- [WHAT TO DO]: In the entries that follow, copy exactly each line from the first through the line with "Record flags := mkFlags".

^^^^^^^^^^^^^^^^

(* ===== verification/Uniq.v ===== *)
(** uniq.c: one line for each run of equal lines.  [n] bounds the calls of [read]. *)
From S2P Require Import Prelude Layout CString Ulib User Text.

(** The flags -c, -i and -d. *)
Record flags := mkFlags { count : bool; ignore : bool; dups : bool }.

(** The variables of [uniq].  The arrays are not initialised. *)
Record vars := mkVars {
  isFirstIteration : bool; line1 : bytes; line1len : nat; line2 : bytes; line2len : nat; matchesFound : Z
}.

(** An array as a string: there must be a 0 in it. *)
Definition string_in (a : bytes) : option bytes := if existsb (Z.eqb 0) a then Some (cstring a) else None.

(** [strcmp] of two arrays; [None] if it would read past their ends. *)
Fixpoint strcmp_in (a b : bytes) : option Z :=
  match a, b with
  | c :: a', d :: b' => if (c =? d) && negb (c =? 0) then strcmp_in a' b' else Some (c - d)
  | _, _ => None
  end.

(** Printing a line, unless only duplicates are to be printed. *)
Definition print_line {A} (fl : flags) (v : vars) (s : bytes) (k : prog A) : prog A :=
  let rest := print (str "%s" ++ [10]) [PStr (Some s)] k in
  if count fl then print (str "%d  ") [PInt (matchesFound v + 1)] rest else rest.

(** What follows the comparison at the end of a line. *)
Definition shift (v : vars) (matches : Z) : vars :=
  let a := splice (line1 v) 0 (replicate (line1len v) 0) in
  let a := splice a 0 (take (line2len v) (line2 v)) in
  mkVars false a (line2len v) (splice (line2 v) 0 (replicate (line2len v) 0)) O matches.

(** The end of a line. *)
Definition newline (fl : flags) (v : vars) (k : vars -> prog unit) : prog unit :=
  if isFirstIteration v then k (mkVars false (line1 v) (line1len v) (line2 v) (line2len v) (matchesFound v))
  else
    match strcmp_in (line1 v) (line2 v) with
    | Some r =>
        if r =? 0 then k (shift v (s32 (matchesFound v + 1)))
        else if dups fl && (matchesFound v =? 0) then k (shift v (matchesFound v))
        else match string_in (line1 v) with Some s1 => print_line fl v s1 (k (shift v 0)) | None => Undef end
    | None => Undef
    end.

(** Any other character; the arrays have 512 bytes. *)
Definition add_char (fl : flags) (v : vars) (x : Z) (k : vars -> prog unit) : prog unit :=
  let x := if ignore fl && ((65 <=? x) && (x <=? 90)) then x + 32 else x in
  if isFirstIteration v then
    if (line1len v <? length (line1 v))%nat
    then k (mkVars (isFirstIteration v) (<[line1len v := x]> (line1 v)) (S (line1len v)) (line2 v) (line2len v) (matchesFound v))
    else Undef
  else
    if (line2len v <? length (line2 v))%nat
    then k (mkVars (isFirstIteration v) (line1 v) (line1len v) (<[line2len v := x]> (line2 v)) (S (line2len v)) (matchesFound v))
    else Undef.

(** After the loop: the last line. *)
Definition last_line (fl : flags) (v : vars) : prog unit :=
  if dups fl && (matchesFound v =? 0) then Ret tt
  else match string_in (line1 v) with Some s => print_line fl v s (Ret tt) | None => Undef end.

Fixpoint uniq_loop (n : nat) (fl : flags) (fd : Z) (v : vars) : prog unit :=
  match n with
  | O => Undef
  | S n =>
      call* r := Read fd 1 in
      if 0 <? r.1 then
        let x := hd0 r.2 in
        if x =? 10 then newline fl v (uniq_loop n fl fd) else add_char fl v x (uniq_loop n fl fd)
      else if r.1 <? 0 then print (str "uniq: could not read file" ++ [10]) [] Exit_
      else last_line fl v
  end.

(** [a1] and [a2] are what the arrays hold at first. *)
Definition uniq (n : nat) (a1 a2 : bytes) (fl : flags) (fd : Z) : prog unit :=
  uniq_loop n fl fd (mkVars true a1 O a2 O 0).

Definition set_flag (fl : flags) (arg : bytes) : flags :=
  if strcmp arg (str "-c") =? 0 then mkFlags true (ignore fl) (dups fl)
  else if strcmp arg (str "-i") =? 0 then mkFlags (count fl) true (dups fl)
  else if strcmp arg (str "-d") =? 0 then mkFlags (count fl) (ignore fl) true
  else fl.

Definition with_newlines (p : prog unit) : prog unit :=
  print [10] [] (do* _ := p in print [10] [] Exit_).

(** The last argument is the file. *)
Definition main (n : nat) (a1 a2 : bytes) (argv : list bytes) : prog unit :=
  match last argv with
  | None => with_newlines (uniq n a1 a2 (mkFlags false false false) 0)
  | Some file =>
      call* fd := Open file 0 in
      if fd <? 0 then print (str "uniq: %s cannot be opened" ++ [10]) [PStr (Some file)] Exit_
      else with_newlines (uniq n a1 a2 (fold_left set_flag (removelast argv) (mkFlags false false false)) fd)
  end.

^^^^^^^^^^^^^^^^

- [TASK SOLUTION]:
(* ===== verification/Uniq.v ===== *)
(** uniq.c: one line for each run of equal lines.  [n] bounds the calls of [read]. *)
From S2P Require Import Prelude Layout CString Ulib User Text.

(** The flags -c, -i and -d. *)
Record flags := mkFlags { count : bool; ignore : bool; dups : bool }.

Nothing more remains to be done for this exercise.